Task details: For the entries below, the result should be an exact transcription of the lines from the one with "destruct (match field" up to and including the one with "w_server w' = set_db (set_db_stored <[k", and only those.

(Dataset entries)
______________________________

(* ===== verification/Requests.v ===== *)
(** * Requests: what the mesh server promises
    ([packages/workers/src/worker.ts], over [RowStore.v] and [Worker.v])

    Every operation of the row store is walked once per two-state relation: [elsewhere] for the
    rows of other addresses, [object_step] for what a request may do to a stored object.  The
    requests inherit the relation through the middleware, which runs a handler at most once. *)

From S2P Require Import Prelude JsString Values Octets Encryption StoredFile Ids Routes RowStore Worker.
From Stdlib Require Import Ascii.
From Stdlib Require String.

Open Scope stdpp_scope.

Notation files s := (db_files (sv_db s)).
Notation folders s := (db_folders (sv_db s)).
Notation meshes s := (db_mesh (sv_db s)).
Notation stored s := (db_stored (sv_db s)).

(** ** Other addresses *)

(** The rows, and the cached answers, of every address but [address] are as they were. *)
Definition same_cached (address : string) (c c' : Cache) : Prop :=
  ∀ p q, p ≠ address → ca_files c' !! cacheKeyFor p q = ca_files c !! cacheKeyFor p q ∧
    ca_listings c' !! listingCacheKeyFor p q = ca_listings c !! listingCacheKeyFor p q.
Definition db_elsewhere (address : string) (db db' : Db) : Prop :=
  ∀ k : string * string, k.1 ≠ address →
    db_files db' !! k = db_files db !! k ∧ db_folders db' !! k = db_folders db !! k ∧
    db_mesh db' !! k = db_mesh db !! k ∧ db_stored db' !! k = db_stored db !! k.
Definition elsewhere (address : string) (s s' : Server) : Prop :=
  db_elsewhere address (sv_db s) (sv_db s') ∧
  match sv_cache s, sv_cache s' with
  | Some c, Some c' => same_cached address c c'
  | None, None => True
  | _, _ => False
  end.

#[global] Instance db_elsewhere_preorder address : PreOrder (db_elsewhere address).
Proof.
  split.
  - by intros db k Hk.
  - intros a b c Hab Hbc k Hk. destruct (Hab k Hk) as (<- & <- & <- & <-). by apply Hbc.
Qed.
#[global] Instance elsewhere_preorder address : PreOrder (elsewhere address).
Proof.
  split.
  - intros s. split; [done|]. destruct (sv_cache s); [by intros p q|done].
  - intros a b c [Hab Cab] [Hbc Cbc]. split; [by etransitivity|].
    destruct (sv_cache a), (sv_cache b), (sv_cache c); try done.
    intros p q Hp. destruct (Cab p q Hp) as [<- <-]. by apply Cbc.
Qed.

Lemma insert_or_ignore_ne {R} (k k' : string * string) (r : R) m :
  k' ≠ k → (insert_or_ignore k r m).2 !! k' = m !! k'.
Proof. intros Hk. unfold insert_or_ignore. destruct (m !! k); [done|]. cbn. by rewrite lookup_insert_ne. Qed.

Section elsewhere.
Context `{WebCrypto} `{IsoClock} (number_of_text : string → jsnum) (address : string).
Notation here := (keeps (elsewhere address)).
Notation within st := (∀ db, db_elsewhere address db (st db).2).

Lemma here_batch l : Forall (λ st : Statement, within st) l → here (run_batch l).
Proof.
  intros Hl s r s'. rewrite run_batch_eq. intros [= _ <-]. split; [|cbn; destruct (sv_cache s); [by intros p q|done]].
  cbn. generalize (sv_db s). induction Hl as [|st l Hst _ IH]; intros db; cbn; [done|].
  specialize (Hst db). destruct (st db) as [n d]. specialize (IH d). destruct (batch l d). by etransitivity.
Qed.
Lemma here_cache f : (∀ c, same_cached address c (f c)) → here (modify (set_cache f)).
Proof. intros Hf [db [c|]] r s' [= _ <-]; (split; [done|]); [apply Hf|done]. Qed.
Lemma within_folders t target : Forall (λ st : Statement, within st) (folderTreeStatements t address target).
Proof.
  unfold folderTreeStatements. destruct (_ || _); [constructor|].
  generalize (segments (normalizePath target)), "". intros segs. induction segs as [|seg segs IH]; intros cur; [constructor|].
  constructor; [|apply IH]. intros db k Hk.
  pose proof (insert_or_ignore_ne (address, cur +:+ "/" +:+ seg) k (nowIso t) (db_folders db)) as E.
  destruct (insert_or_ignore _ _ _) as [n m]. cbn in E |- *. split_and!; try done. apply E. by intros ->.
Qed.
Lemma within_file path row : within (insert_file address path row) ∧ within (upsert_file address path row).
Proof.
  split; intros db k Hk; unfold insert_file, upsert_file.
  - pose proof (insert_or_ignore_ne (address, path) k row (db_files db)) as E.
    destruct (insert_or_ignore _ _ _) as [n m]. cbn in E |- *. split_and!; try done. apply E. by intros ->.
  - cbn. rewrite lookup_insert_ne; [done|]. by intros <-.
Qed.
Lemma within_delete P : (∀ k, P k = true → k.1 = address) → within (delete_files P) ∧ within (delete_folders P).
Proof.
  intros HP. split; intros db k Hk; cbn; rewrite delete_where_lookup; destruct (P k) eqn:E; try done; by apply HP in E.
Qed.
Lemma within_mesh P f : (∀ k, P k = true → k.1 = address) → within (update_mesh P f).
Proof.
  intros HP db k Hk. cbn. rewrite map_lookup_imap. split_and!; try done.
  destruct (db_mesh db !! k); [|done]. cbn. destruct (P k) eqn:E; [by apply HP in E|done].
Qed.
Lemma within_delta t root delta r w :
  Forall (λ st : Statement, within st) (meshDeltaStatements t address root delta r w).
Proof.
  unfold meshDeltaStatements. destruct (opt_truthy root) as [x|]; [|constructor]. apply list.Forall_cons. split; [|apply list.Forall_singleton].
  - intros db k Hk.
    match goal with |- context [insert_or_ignore ?k' ?r ?m] => pose proof (insert_or_ignore_ne k' k r m) as E end.
    destruct (insert_or_ignore _ _ _) as [n m]. cbn in E |- *. split_and!; try done. apply E. by intros ->.
  - apply within_mesh. by intros k ->%bool_decide_eq_true.
Qed.
Lemma under_like_address root pattern k : under_like address root pattern k = true → k.1 = address.
Proof. unfold under_like. by intros [?%String.eqb_eq _]%andb_true_iff. Qed.
Lemma in_subtree_address n k : in_subtree address n k = true → k.1 = address.
Proof. unfold in_subtree. by intros [?%String.eqb_eq _]%andb_true_iff. Qed.
Lemma in_prefix_address k : in_prefix address k = true → k.1 = address.
Proof. apply String.eqb_eq. Qed.

Lemma here_listing_delete path : here (listingCacheDelete address path).
Proof.
  apply here_cache. intros c p q Hp. cbn. split; [done|]. rewrite lookup_delete_ne; [done|].
  intros E. by apply cache_keys in E as [? _].
Qed.
Lemma here_cache_delete path : here (cacheDelete address path).
Proof.
  apply here_cache. intros c p q Hp. cbn. split; [|done]. rewrite lookup_delete_ne; [done|].
  intros E. by apply cache_keys in E as [? _].
Qed.
Lemma here_cache_put t path bytes etag modified : here (cachePut t address path bytes etag modified).
Proof.
  apply here_cache. intros c p q Hp. cbn. split; [|done]. rewrite lookup_insert_ne; [done|].
  intros E. by apply cache_keys in E as [? _].
Qed.
Lemma here_listing_put t path l : here (listingCachePut t address path l).
Proof.
  apply here_cache. intros c p q Hp. cbn. split; [done|]. rewrite lookup_insert_ne; [done|].
  intros E. by apply cache_keys in E as [? _].
Qed.
Lemma here_delta t root delta r w : here (apply_delta t address root delta r w).
Proof. unfold apply_delta. keeps_walk ltac:(apply here_batch, within_delta). Qed.
Lemma here_get t path ty : here (opGetFile t address path ty).
Proof. unfold opGetFile. keeps_walk ltac:(first [apply here_delta|apply here_cache_put]). Qed.
Lemma here_write t parent st root delta r w : within st →
  here (run_batch (folderTreeStatements t address parent ++ [st] ++ meshDeltaStatements t address root delta r w)).
Proof.
  intros Hst. apply here_batch. rewrite !Forall_app. split_and!; [apply within_folders|by apply list.Forall_singleton|apply within_delta].
Qed.
Lemma here_immutable t path bytes ty root : here (opPutImmutable t address path bytes ty root).
Proof.
  unfold opPutImmutable.
  keeps_walk ltac:(first [apply here_write, within_file|apply here_cache_put|apply here_listing_delete]).
Qed.
Lemma here_semantic t path bytes ty root : here (opPutSemantic number_of_text t address path bytes ty root).
Proof.
  unfold opPutSemantic, semantic_read, semantic_write.
  keeps_walk ltac:(first [apply here_write, within_file|apply here_listing_delete]).
Qed.
Lemma here_overwrite t path bytes : here (opPutOverwrite t address path bytes).
Proof.
  unfold opPutOverwrite. keeps_walk ltac:(apply here_listing_delete).
  apply here_batch. rewrite Forall_app. split; [apply within_folders|]. apply list.Forall_singleton, within_file.
Qed.
Lemma here_list t path : here (opListChildren t address path).
Proof. unfold opListChildren. keeps_walk ltac:(apply here_listing_put). Qed.
Lemma here_remove t path root : here (opDeletePath t address path root).
Proof.
  unfold opDeletePath.
  keeps_walk ltac:(first [apply here_listing_delete|apply here_cache_delete|apply here_delta
    |apply keeps_for_each; [apply _|]; intros; apply here_cache_delete]).
  all: apply here_batch; repeat apply list.Forall_cons_2; try apply list.Forall_nil_2.
  all: first [apply within_delete|apply within_mesh]; first [apply in_prefix_address|apply in_subtree_address].
Qed.
Lemma here_reconcile t root : here (opReconcileMetrics t address root).
Proof.
  unfold opReconcileMetrics. keeps_walk fail. apply here_batch, list.Forall_singleton, within_mesh.
  by intros k ->%bool_decide_eq_true.
Qed.
End elsewhere.

(** ** Requests over the row store *)
Section world.
Context `{WebCrypto} `{IsoClock} {B : Type} `{!FileBodyStore B} (host : Host).
Implicit Types (w : World B) (rq : Request).
(** What a handler answers: an error status, or one that says it is done. *)
Definition refused (r : result Response) : Prop := ∃ x, r = Ok x ∧ (400 ≤ rs_status x)%Z.
Definition accepted (r : result Response) : Prop := ∃ x, r = Ok x ∧ (rs_status x < 400)%Z.
Lemma rejection_status answer reason status : normalizeAuthorization answer = Ok (false, reason, status) → (400 ≤ status)%Z.
Proof.
  unfold normalizeAuthorization. intros E. destruct answer as [| |b| | | | |]; try done.
  { destruct b; [discriminate|]. injection E as _ <-. done. }
  destruct (field "allowed" _) as [| |allowed| | | | |]; try done.
  destruct (match field "reason" _ with VUndefined => _ | _ => _ end) as [reason'|]; [|done]. cbn [mbind result_bind] in E.
  destruct (field "status" _) as [| | |[|n]| | | |]; try done.
  { injection E as -> _ <-. done. }
  destruct ((400 <=? n)%Z && (n <=? 599)%Z) eqn:En; [|done]. injection E as _ _ <-. apply andb_true_iff in En as [En%Z.leb_le _]. done.
Qed.
Lemma upload_refusal t prefix request used db x : authorize_upload host t prefix request used db = Some x → (400 ≤ rs_status x)%Z.
Proof.
  unfold authorize_upload. destruct (ho_authorizer host) as [| |f]; [done|by intros [= <-]|].
  destruct (f _ _) as [answer|]; [|by intros [= <-]].
  destruct (normalizeAuthorization answer) as [[[[] reason] status]|] eqn:E; [done| |by intros [= <-]].
  intros [= <-]. by apply rejection_status in E.
Qed.
Lemma guard_refusal rq x : presentedSealGuard rq = inr x → (400 ≤ rs_status x)%Z.
Proof. unfold presentedSealGuard. destruct (negb _); [done|]. destruct (_ && _); [done|]. by intros [= <-]. Qed.
Lemma put_stored_spec route path rq w r w' :
  let k := (canonicalAddress route, normalizePath path) in
  let row := stored (w_server w) !! k in
  handlePutStoredFile host route path rq w = (r, w') →
  w' = w ∧ refused r ∨
  ∃ bytes guard device,
    rq_bytes rq = Some bytes ∧ guard_ok rq row guard ∧
    (Z.of_nat (length bytes) ≤ maxStoredFileBytes (ho_limits host))%Z ∧
    (usage k.1 w - replaced row + Z.of_nat (length bytes) ≤ maxMeshStoredBytes (ho_limits host))%Z ∧
    (w_server w' = w_server w ∧ (∃ e, r = Throw e ∧ body_put (body_key k row) bytes (w_bodies w) = (Throw e, w_bodies w')) ∨
     accepted r ∧ body_put (body_key k row) bytes (w_bodies w) = (Ok (), w_bodies w') ∧
     w_server w' = set_db (set_db_stored <[k := uploaded_row (nowIso (rq_tick rq)) (body_key k row)
       (Z.of_nat (length bytes)) guard device (rq_uuid rq)]>) (w_server w)).
Proof.
  intros k row. unfold handlePutStoredFile.
  assert (∀ x, (400 ≤ rs_status x)%Z → (Ok x, w) = (r, w') → w' = w ∧ refused r) as Href.
  { intros x Hx [= <- <-]. split; [done|]. by exists x. }
  destruct (ho_files host); [|intros E; left; by refine (Href _ _ E)]. cbn [negb].
  destruct (rq_bytes rq) as [bytes|] eqn:Eb; [|intros E; left; by refine (Href _ _ E)].
  case_match eqn:El; [intros E; left; by refine (Href _ _ E)|]. apply Z.ltb_ge in El.
  case_match; [intros E; left; by refine (Href _ _ E)|].
  destruct (presentedSealGuard rq) as [guard|x] eqn:Eg; [|intros E; left; by apply (Href x (guard_refusal _ _ Eg) E)].
  unfold mbind at 1, M_bind, stored_row at 1, srv at 1, gets. cbn [fst snd].
  fold k row. replace (mkWorld (w_server w) (w_bodies w) (w_log w)) with w by by destruct w.
  destruct (sealGuardMatches _ guard) eqn:Em; cbn [negb]; [|intros E; left; by refine (Href _ _ E)].
  unfold mbind at 1, srv at 1. cbn [fst snd].
  replace (mkWorld (w_server w) (w_bodies w) (w_log w)) with w by by destruct w.
  case_match eqn:Eq; [intros E; left; by refine (Href _ _ E)|]. apply Z.ltb_ge in Eq.
  unfold mbind at 1, srv at 1. cbn [fst snd].
  replace (mkWorld (w_server w) (w_bodies w) (w_log w)) with w by by destruct w.
  destruct (authorize_upload _ _ _ _ _ _) as [x|] eqn:Ea; [intros E; left; by apply (Href x (upload_refusal _ _ _ _ _ _ Ea) E)|].
  match goal with |- context [body_put ?key bytes] => change key with (body_key k row) end.
  match goal with |- context [uploaded_row _ ?key _ guard ?d _] => change key with (body_key k row); set (device := d) end.
  unfold mbind at 1, M_bind, bodies. destruct (body_put (body_key k row) bytes (w_bodies w)) as [[[]|e] b] eqn:Ep; cbv beta iota.
  - intros E. right. exists bytes, guard, device. do 4 (split; [done|]). right.
    injection E as <- <-. split; [|done]. eexists. split; [done|]. by destruct row.
  - intros [= <- <-]. right. exists bytes, guard, device. do 4 (split; [done|]). left. split; [done|]. by exists e.
Qed.
Lemma delete_stored_spec route path rq w r w' :
  let k := (canonicalAddress route, normalizePath path) in
  let row := stored (w_server w) !! k in
  handleDeleteStoredFile host (canonicalAddress route) path rq w = (r, w') →
  w_server w' = w_server w ∧ w_bodies w' = w_bodies w ∧ refused r ∨
  ∃ x guard, row = Some x ∧ truthy (st_body_key x) = true ∧ guard_ok rq row guard ∧
    (w_server w' = w_server w ∧ (∃ e, r = Throw e ∧ body_delete (st_body_key x) (w_bodies w) = (Throw e, w_bodies w')) ∨
     accepted r ∧ body_delete (st_body_key x) (w_bodies w) = (Ok (), w_bodies w') ∧
     w_server w' = set_db (set_db_stored (delete k)) (w_server w)).
Proof.
  intros k row. unfold handleDeleteStoredFile.
  assert (∀ x, (400 ≤ rs_status x)%Z → (Ok x, w) = (r, w') → w_server w' = w_server w ∧ w_bodies w' = w_bodies w ∧ refused r) as Href.
  { intros x Hx [= <- <-]. split_and!; [done..|]. by exists x. }
  destruct (ho_files host); [|intros E; left; by refine (Href _ _ E)]. cbn [negb].
  unfold mbind at 1, M_bind, stored_row, srv, gets. cbn [fst snd]. fold k row.
  replace (mkWorld (w_server w) (w_bodies w) (w_log w)) with w by by destruct w.
  assert (∀ w1, w_server w1 = w_server w → w_bodies w1 = w_bodies w → (Ok (emptyResponse 404), w1) = (r, w') →
    w_server w' = w_server w ∧ w_bodies w' = w_bodies w ∧ refused r) as Hmiss.
  { intros w1 H1 H2 [= <- <-]. split_and!; [done..|]. by eexists. }
  destruct row as [x|] eqn:Er; cbn [mbind option_bind]; [|intros E; left; by refine (Hmiss _ _ _ E)].
  destruct (opt_truthy (Some (st_body_key x))) as [key|] eqn:Ek; [|intros E; left; by refine (Hmiss _ _ _ E)].
  assert (key = st_body_key x ∧ truthy (st_body_key x) = true) as [-> Ht].
  { cbn in Ek. destruct (truthy (st_body_key x)) eqn:Et; [|done]. by injection Ek as <-. }
  cbn [mbind option_bind]. destruct (presentedSealGuard rq) as [guard|y] eqn:Eg; [|intros E; left; by apply (Href y (guard_refusal _ _ Eg) E)].
  destruct (sealGuardMatches (st_seal_guard x) guard) eqn:Em; cbn [negb]; [|intros E; left; by refine (Href _ _ E)].
  unfold mbind at 1, M_bind, bodies. destruct (body_delete (st_body_key x) (w_bodies w)) as [[[]|e] b] eqn:Ep; cbv beta iota.
  - intros E. right. exists x, guard. do 3 (split; [done|]). right. injection E as <- <-. split; [|done]. by eexists.
  - intros [= <- <-]. right. exists x, guard. do 3 (split; [done|]). left. split; [done|]. by exists e.
Qed.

______________________________

Result:
  destruct (match field "reason" _ with VUndefined => _ | _ => _ end) as [reason'|]; [|done]. cbn [mbind result_bind] in E.
  destruct (field "status" _) as [| | |[|n]| | | |]; try done.
  { injection E as -> _ <-. done. }
  destruct ((400 <=? n)%Z && (n <=? 599)%Z) eqn:En; [|done]. injection E as _ _ <-. apply andb_true_iff in En as [En%Z.leb_le _]. done.
Qed.
Lemma upload_refusal t prefix request used db x : authorize_upload host t prefix request used db = Some x → (400 ≤ rs_status x)%Z.
Proof.
  unfold authorize_upload. destruct (ho_authorizer host) as [| |f]; [done|by intros [= <-]|].
  destruct (f _ _) as [answer|]; [|by intros [= <-]].
  destruct (normalizeAuthorization answer) as [[[[] reason] status]|] eqn:E; [done| |by intros [= <-]].
  intros [= <-]. by apply rejection_status in E.
Qed.
Lemma guard_refusal rq x : presentedSealGuard rq = inr x → (400 ≤ rs_status x)%Z.
Proof. unfold presentedSealGuard. destruct (negb _); [done|]. destruct (_ && _); [done|]. by intros [= <-]. Qed.
Lemma put_stored_spec route path rq w r w' :
  let k := (canonicalAddress route, normalizePath path) in
  let row := stored (w_server w) !! k in
  handlePutStoredFile host route path rq w = (r, w') →
  w' = w ∧ refused r ∨
  ∃ bytes guard device,
    rq_bytes rq = Some bytes ∧ guard_ok rq row guard ∧
    (Z.of_nat (length bytes) ≤ maxStoredFileBytes (ho_limits host))%Z ∧
    (usage k.1 w - replaced row + Z.of_nat (length bytes) ≤ maxMeshStoredBytes (ho_limits host))%Z ∧
    (w_server w' = w_server w ∧ (∃ e, r = Throw e ∧ body_put (body_key k row) bytes (w_bodies w) = (Throw e, w_bodies w')) ∨
     accepted r ∧ body_put (body_key k row) bytes (w_bodies w) = (Ok (), w_bodies w') ∧
     w_server w' = set_db (set_db_stored <[k := uploaded_row (nowIso (rq_tick rq)) (body_key k row)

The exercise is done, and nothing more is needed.